Saved entries

====

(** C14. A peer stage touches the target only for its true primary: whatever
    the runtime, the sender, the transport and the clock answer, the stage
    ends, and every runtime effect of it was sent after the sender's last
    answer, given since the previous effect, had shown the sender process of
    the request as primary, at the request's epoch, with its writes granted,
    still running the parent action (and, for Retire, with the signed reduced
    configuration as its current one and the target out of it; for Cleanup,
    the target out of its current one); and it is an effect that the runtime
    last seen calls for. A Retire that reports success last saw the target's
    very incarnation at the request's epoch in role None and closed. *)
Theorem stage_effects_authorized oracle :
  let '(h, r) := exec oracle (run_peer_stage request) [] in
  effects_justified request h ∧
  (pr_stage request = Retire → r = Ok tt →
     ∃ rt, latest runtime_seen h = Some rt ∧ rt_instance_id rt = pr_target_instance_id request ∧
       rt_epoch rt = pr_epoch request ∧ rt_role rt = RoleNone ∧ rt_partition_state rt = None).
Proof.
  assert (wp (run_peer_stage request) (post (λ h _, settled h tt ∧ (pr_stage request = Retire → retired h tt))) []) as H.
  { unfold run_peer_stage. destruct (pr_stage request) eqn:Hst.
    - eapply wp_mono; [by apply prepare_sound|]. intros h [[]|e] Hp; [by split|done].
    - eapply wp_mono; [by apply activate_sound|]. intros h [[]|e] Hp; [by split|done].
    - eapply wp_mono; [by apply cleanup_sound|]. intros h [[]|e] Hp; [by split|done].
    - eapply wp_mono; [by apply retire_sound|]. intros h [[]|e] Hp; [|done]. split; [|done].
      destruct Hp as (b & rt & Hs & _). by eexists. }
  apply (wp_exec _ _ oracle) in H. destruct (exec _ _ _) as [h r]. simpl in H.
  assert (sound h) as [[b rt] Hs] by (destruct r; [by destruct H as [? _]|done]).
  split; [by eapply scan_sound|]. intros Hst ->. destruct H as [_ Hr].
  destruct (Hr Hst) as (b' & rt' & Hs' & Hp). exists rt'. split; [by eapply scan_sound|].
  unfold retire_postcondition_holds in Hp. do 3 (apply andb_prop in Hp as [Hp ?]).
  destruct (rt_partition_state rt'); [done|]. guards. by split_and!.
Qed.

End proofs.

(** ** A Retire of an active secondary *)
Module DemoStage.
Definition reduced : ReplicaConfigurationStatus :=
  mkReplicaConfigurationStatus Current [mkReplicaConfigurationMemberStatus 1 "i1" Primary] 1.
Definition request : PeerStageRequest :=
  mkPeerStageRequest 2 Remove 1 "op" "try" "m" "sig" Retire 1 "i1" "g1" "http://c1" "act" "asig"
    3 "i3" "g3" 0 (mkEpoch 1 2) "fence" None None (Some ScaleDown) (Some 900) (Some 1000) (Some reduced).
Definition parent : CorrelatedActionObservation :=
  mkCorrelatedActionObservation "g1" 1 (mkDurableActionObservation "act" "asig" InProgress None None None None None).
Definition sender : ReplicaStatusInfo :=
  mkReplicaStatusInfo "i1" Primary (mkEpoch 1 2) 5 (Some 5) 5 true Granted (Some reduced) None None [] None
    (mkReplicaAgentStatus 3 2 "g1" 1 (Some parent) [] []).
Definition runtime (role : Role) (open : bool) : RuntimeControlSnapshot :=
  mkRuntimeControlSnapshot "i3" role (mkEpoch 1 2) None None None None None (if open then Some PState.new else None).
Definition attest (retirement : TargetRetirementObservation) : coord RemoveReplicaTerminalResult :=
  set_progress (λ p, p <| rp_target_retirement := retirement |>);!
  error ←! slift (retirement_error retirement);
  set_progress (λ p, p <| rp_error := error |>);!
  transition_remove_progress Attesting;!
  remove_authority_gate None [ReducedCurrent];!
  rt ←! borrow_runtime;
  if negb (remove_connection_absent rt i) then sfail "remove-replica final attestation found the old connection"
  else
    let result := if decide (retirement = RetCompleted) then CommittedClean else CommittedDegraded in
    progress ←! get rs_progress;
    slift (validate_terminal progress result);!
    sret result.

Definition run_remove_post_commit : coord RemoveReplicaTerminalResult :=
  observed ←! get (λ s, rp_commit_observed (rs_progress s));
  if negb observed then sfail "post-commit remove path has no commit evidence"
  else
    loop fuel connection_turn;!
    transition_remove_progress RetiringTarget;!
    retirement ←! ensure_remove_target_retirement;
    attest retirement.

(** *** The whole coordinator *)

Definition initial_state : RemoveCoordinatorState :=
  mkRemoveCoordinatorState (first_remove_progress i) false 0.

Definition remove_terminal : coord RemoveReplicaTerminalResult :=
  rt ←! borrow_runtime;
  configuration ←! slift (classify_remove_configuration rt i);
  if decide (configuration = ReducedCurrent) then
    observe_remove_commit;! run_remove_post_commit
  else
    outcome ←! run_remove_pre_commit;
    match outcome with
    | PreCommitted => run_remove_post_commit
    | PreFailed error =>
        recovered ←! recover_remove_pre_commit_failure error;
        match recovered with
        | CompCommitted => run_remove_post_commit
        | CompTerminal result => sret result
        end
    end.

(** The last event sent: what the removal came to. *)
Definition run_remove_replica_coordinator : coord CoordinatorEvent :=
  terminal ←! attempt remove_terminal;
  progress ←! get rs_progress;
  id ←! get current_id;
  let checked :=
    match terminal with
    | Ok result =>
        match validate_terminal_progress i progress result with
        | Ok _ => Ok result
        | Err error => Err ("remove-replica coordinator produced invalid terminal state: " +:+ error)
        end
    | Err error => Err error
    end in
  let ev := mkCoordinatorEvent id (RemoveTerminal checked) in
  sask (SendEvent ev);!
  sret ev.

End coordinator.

====

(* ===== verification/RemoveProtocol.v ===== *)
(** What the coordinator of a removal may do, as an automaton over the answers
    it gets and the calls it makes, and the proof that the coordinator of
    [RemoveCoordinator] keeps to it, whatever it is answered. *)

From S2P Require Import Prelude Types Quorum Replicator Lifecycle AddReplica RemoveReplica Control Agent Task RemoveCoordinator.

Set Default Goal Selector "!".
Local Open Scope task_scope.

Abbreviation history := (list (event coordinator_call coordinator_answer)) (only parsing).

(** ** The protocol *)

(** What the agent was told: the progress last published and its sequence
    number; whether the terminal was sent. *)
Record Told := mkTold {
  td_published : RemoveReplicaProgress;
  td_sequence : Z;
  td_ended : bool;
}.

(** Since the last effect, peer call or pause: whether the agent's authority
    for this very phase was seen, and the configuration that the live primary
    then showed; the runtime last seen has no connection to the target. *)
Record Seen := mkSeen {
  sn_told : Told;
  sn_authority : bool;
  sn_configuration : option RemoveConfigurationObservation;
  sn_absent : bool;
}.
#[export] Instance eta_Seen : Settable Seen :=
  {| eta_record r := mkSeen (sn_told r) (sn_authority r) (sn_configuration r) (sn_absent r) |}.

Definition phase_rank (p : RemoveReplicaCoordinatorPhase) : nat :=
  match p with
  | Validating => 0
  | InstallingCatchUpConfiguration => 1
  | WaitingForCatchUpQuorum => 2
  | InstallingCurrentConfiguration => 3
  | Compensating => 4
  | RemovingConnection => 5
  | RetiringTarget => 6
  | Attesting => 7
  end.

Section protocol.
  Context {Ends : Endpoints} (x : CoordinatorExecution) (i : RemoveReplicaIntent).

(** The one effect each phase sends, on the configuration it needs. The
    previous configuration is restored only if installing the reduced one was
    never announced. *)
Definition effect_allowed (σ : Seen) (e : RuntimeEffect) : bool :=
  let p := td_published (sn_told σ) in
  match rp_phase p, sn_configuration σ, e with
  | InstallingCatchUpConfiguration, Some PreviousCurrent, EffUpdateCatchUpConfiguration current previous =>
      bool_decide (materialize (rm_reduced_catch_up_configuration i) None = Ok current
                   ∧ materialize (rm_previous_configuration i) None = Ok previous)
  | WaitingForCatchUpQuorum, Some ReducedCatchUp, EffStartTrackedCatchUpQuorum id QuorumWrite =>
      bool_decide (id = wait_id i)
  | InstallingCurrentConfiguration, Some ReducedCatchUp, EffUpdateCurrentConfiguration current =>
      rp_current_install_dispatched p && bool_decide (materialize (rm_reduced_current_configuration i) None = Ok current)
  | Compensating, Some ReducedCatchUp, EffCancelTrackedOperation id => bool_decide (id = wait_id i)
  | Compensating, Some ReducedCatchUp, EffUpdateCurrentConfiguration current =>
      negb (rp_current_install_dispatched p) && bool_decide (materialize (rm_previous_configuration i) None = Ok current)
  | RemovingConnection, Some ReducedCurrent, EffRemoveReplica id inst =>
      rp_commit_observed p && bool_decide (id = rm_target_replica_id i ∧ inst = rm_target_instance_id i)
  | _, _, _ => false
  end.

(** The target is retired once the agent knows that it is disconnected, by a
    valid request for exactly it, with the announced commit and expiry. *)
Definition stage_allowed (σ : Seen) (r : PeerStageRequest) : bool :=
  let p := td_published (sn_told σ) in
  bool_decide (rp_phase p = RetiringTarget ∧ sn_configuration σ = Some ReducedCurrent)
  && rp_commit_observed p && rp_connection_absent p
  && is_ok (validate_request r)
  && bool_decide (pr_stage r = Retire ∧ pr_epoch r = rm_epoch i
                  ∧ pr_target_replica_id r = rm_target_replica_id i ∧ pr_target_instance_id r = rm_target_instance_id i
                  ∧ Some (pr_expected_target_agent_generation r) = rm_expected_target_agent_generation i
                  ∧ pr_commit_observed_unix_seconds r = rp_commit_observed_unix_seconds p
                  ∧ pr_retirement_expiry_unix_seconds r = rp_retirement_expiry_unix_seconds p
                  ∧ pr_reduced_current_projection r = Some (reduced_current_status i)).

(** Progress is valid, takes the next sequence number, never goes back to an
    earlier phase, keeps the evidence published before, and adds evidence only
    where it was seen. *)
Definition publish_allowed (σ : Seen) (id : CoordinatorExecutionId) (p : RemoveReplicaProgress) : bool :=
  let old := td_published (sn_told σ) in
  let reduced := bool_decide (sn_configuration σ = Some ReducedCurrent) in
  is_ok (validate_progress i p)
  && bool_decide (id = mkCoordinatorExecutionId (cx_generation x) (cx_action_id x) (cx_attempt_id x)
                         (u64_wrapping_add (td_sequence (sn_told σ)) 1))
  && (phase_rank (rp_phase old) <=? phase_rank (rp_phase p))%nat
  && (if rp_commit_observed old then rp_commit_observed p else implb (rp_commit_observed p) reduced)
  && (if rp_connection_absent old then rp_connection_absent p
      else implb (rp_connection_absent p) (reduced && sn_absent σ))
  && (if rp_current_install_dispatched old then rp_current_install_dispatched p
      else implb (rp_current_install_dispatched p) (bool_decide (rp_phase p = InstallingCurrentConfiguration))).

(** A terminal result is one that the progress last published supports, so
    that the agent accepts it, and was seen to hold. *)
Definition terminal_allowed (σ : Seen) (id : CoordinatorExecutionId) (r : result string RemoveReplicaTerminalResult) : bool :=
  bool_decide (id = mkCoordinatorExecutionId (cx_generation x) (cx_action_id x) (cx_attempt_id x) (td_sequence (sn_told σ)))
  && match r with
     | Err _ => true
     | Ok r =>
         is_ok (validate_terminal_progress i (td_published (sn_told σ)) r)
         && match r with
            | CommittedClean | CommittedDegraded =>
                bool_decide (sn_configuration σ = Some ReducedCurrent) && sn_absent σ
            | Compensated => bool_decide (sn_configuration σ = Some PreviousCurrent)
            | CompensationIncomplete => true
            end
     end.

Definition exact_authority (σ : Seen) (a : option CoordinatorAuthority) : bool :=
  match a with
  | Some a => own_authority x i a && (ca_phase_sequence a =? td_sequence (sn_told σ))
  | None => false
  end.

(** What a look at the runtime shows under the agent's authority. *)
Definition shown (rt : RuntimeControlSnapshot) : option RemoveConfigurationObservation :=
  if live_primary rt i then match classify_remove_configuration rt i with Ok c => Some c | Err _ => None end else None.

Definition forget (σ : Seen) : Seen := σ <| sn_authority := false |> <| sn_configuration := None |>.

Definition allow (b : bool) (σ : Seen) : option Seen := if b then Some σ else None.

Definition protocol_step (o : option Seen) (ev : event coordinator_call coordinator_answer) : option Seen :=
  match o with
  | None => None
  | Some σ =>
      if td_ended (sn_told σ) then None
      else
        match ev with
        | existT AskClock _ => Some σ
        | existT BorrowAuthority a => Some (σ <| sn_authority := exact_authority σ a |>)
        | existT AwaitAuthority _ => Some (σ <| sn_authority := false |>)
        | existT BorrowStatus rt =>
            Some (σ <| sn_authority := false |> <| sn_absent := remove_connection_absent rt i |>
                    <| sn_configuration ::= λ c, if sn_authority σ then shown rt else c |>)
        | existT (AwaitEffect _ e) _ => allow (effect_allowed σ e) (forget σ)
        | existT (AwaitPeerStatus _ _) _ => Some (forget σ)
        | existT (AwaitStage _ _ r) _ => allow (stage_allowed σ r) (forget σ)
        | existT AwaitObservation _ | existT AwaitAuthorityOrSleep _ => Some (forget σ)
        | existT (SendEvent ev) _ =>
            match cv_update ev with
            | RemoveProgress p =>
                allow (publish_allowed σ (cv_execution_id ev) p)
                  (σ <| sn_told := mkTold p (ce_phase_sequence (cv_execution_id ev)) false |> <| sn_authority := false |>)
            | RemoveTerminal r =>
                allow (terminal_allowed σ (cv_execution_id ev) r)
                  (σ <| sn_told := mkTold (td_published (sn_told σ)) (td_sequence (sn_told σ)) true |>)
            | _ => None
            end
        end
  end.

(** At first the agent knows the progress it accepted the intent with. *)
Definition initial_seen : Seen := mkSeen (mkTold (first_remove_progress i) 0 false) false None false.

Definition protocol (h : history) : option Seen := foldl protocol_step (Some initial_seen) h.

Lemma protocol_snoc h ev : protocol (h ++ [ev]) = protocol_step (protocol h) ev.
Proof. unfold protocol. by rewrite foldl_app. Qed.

====

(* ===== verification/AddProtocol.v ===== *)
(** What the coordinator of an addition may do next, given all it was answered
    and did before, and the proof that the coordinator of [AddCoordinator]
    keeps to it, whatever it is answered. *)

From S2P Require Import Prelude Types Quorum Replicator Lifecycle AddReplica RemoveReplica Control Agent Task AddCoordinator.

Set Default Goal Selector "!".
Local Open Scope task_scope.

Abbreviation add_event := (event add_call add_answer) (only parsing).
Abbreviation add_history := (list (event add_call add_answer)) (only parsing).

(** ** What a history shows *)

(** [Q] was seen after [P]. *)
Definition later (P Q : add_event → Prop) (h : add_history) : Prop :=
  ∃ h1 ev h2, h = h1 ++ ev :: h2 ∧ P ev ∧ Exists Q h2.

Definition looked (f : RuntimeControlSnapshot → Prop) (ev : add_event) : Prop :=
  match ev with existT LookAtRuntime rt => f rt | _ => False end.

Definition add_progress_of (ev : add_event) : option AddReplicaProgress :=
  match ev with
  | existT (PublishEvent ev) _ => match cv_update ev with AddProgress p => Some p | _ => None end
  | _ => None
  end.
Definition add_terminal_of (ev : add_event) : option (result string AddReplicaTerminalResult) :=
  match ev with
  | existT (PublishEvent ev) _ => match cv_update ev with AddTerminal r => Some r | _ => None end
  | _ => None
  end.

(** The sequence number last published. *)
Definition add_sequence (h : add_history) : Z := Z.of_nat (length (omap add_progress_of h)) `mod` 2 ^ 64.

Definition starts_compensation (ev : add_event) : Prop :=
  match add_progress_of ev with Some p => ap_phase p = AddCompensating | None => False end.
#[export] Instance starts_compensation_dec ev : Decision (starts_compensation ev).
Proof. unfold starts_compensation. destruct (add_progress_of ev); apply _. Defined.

====

EXERCISE REQUIREMENTS: Pick out the lines above containing the word "intros", then copy them.

ANSWER TO THIS EXERCISE:
    - eapply wp_mono; [by apply prepare_sound|]. intros h [[]|e] Hp; [by split|done].
    - eapply wp_mono; [by apply activate_sound|]. intros h [[]|e] Hp; [by split|done].
    - eapply wp_mono; [by apply cleanup_sound|]. intros h [[]|e] Hp; [by split|done].
    - eapply wp_mono; [by apply retire_sound|]. intros h [[]|e] Hp; [|done]. split; [|done].
  split; [by eapply scan_sound|]. intros Hst ->. destruct H as [_ Hr].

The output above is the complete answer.